AS THOSE OF US with semi-obscure degrees and over-priced educations well know, the question "But what do you actually do with that?" is omnipresent. Comparative literature grads unloading boxes at Powell's should be heartened by the tale of Daryl Groetsch, who took two seemingly opposite ends of the educational spectrum (a BA in composition and an associates in engineering technology) and turned the degrees into a stunning, dissonant, and highly regarded noise project, Pulse Emitter.
With Pulse Emitter's recorded work, Groetsch doesn't so much create songs as he creates wordless narratives; most of his album tracks clock in over the 10-minute mark and meander all over the place; close your eyes while listening and you can easily imagine the song as a soundtrack to a long journey. He manages to accomplish all this with nothing more than a handmade modular synth, which he describes as "more a member of the band than an instrument; it definitely has a mind of its own." Despite his reputation for songs that make "In-a-Gadda-Da-Vida" sound like the Dead Kennedys, Groetsch is trying to add some sense of brevity to his work. "I'm working on recording some LPs right now, which is a challenge, because you only have 15 minutes per side to try and represent the best of the music."
If all of this sounds a bit odd, consider that Groetsch considers Pulse Emitter to be his less experimental project. "I also play the vacuum tube and tapes in a band called Shitty Vibe Smasher with Glamorous Pat and Dan of Together Tapes. We only use practice amps when we play live, in order to encourage people to gather around us. I think we could be classified as a quiet noise project."

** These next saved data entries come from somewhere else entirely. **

(** C9. Every "SQL license" component a database emits, of either
    resource type, carries as product-filter region not the region of the
    resource but the licence region: "Germany" if the resource region
    contains "germany", else "China" if it contains "china", else "US Gov"
    if it contains "usgov", else "Global" (the three tests run in the order
    usgov, china, germany and a later match overrides an earlier one). *)
Theorem license_component_region
    (vendorName : string) (priceFilterConsumption : option PriceFilter.t)
    (r : MSSQL.MSSQLDatabase) (s : SQL.SQLDatabase) :
  (forall cs c,
      components_of (MSSQL.BuildResource vendorName r) = Some cs ->
      c ∈ cs -> CostComponent.Name c = "SQL license" ->
      (p ← CostComponent.ProductFilter c; ProductFilter.Region p)
        = Some (MSSQL.licenseRegion (MSSQL.Region r))) /\
  (forall cs c,
      components_of (SQL.BuildResource vendorName priceFilterConsumption s)
        = Some cs ->
      c ∈ cs -> CostComponent.Name c = "SQL license" ->
      (p ← CostComponent.ProductFilter c; ProductFilter.Region p)
        = Some (SQL.licenseRegion (SQL.Region s))) /\
  MSSQL.licenseRegion (MSSQL.Region r) = license_region_spec (MSSQL.Region r) /\
  SQL.licenseRegion (SQL.Region s) = license_region_spec (SQL.Region s) /\
  license_region_spec (MSSQL.Region r) ∈ ["US Gov"; "China"; "Germany"; "Global"] /\
  license_region_spec (SQL.Region s) ∈ ["US Gov"; "China"; "Germany"; "Global"].
Proof.
  split; [intros cs c Hcs Hin Hname|
          split; [intros cs' c' Hcs' Hin' Hname'|
          split; [apply MSSQL_licenseRegion_spec|
          split; [apply SQL_licenseRegion_spec|
          split; apply license_region_spec_values]]]].
  - unfold components_of in Hcs.
    destruct (dtu_purchase (MSSQL.SKU r)) eqn:Hd.
    + destruct (MSSQL_dtu_components vendorName r Hd) as (compute & Hn & H).
      unfold MSSQL.BuildResource in Hcs. unfold dtu_purchase in Hd.
      rewrite Hd in Hcs.
      destruct (basic_sku (MSSQL.SKU r)).
      * rewrite H in Hcs. injection Hcs as <-.
        cbn in Hin. set_unfold in Hin.
        destruct Hin as [->|[->|[]]]; [|discriminate Hname].
        rewrite Hn in Hname. discriminate Hname.
      * destruct H as (extra & Hne & _ & H). rewrite H in Hcs.
        injection Hcs as <-. cbn in Hin. set_unfold in Hin.
        destruct Hin as [->|[->|[->|[]]]]; [| |discriminate Hname].
        -- rewrite Hn in Hname. discriminate Hname.
        -- rewrite Hne in Hname. discriminate Hname.
    + destruct (MSSQL_BuildResource_vCore vendorName r Hd)
        as (l & cs0 & res & Hv & Hres & <- & _).
      rewrite Hres in Hcs. injection Hcs as <-.
      destruct (MSSQL_vCore_components vendorName r)
        as (l' & p & _ & Hn & Heq).
      rewrite Heq in Hv.
      destruct (is_serverless (MSSQL.Tier r)).
      * injection Hv as _ Hv. rewrite <- Hv in Hin. set_unfold in Hin.
        destruct Hin as [->|[->|[->|[]]]]; discriminate Hname.
      * injection Hv as _ Hv. rewrite <- Hv in Hin.
        destruct (is_hyperscale (MSSQL.Tier r));
          destruct (licence_included (MSSQL.LicenceType r));
          cbn in Hin; set_unfold in Hin;
          repeat match goal with
                 | H : _ \/ _ |- _ => destruct H as [->|H]
                 | H : False |- _ => destruct H
                 end;
          try discriminate Hname; try reflexivity;
          rewrite Hn in Hname; discriminate Hname.
  - unfold components_of, SQL.BuildResource in Hcs'.
    destruct (SQL.Cores s) as [cores|] eqn:Hc.
    + destruct (SQL_vCore_components vendorName priceFilterConsumption s cores Hc)
        as (l & p & replicas & license & _ & Hn & _ & Hr & _ & _ & Hl & Hreg & Heq).
      rewrite Heq in Hcs'.
      destruct (is_serverless (SQL.Tier s)).
      * injection Hcs' as <-. cbn in Hin'. set_unfold in Hin'.
        destruct Hin' as [->|[->|[->|[]]]]; discriminate Hname'.
      * injection Hcs' as <-.
        destruct (is_hyperscale (SQL.Tier s));
          destruct (licence_included (SQL.LicenceType s));
          cbn in Hin'; set_unfold in Hin';
          repeat match goal with
                 | H : _ \/ _ |- _ => destruct H as [->|H]
                 | H : False |- _ => destruct H
                 end;
          try discriminate Hname'; try exact Hreg;
          try (rewrite Hn in Hname'; discriminate Hname');
          try (rewrite Hr in Hname'; discriminate Hname').
    + destruct (String.eqb_spec (SQL.SKU s) "") as [He|Hne].
      { pose proof (SQL_dtu_empty_sku_panics vendorName priceFilterConsumption
                      s Hc He) as Hp.
        unfold SQL.BuildResource, value in Hp.
        destruct (SQL.costComponents _ _ s) as [l [x|]]; cbn in *; congruence. }
      destruct (SQL_dtu_components vendorName priceFilterConsumption s Hc Hne)
        as (compute & Hn & H).
      destruct (basic_sku (SQL.SKU s) || _).
      * rewrite H in Hcs'. injection Hcs' as <-.
        cbn in Hin'. set_unfold in Hin'.
        destruct Hin' as [->|[->|[]]]; [|discriminate Hname'].
        rewrite Hn in Hname'. discriminate Hname'.
      * destruct H as (extra & Hne' & _ & H). rewrite H in Hcs'.
        injection Hcs' as <-. cbn in Hin'. set_unfold in Hin'.
        destruct Hin' as [->|[->|[->|[]]]]; [| |discriminate Hname'].
        -- rewrite Hn in Hname'. discriminate Hname'.
        -- rewrite Hne' in Hname'. discriminate Hname'.
Qed.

While Shitty Vibe Smasher might be on the more low-key side of things, Pulse Emitter's live shows are decidedly more intense. "I try to find the maximum the PA can handle and play at that level," Groetsch says. "Most noise artists have a really limited range and play toward the middle of the spectrum, but I try to incorporate both high and low frequencies." He laughs, and then, when asked about potential audience deafness, says, "It's strange, but people have told me it doesn't hurt like they expected."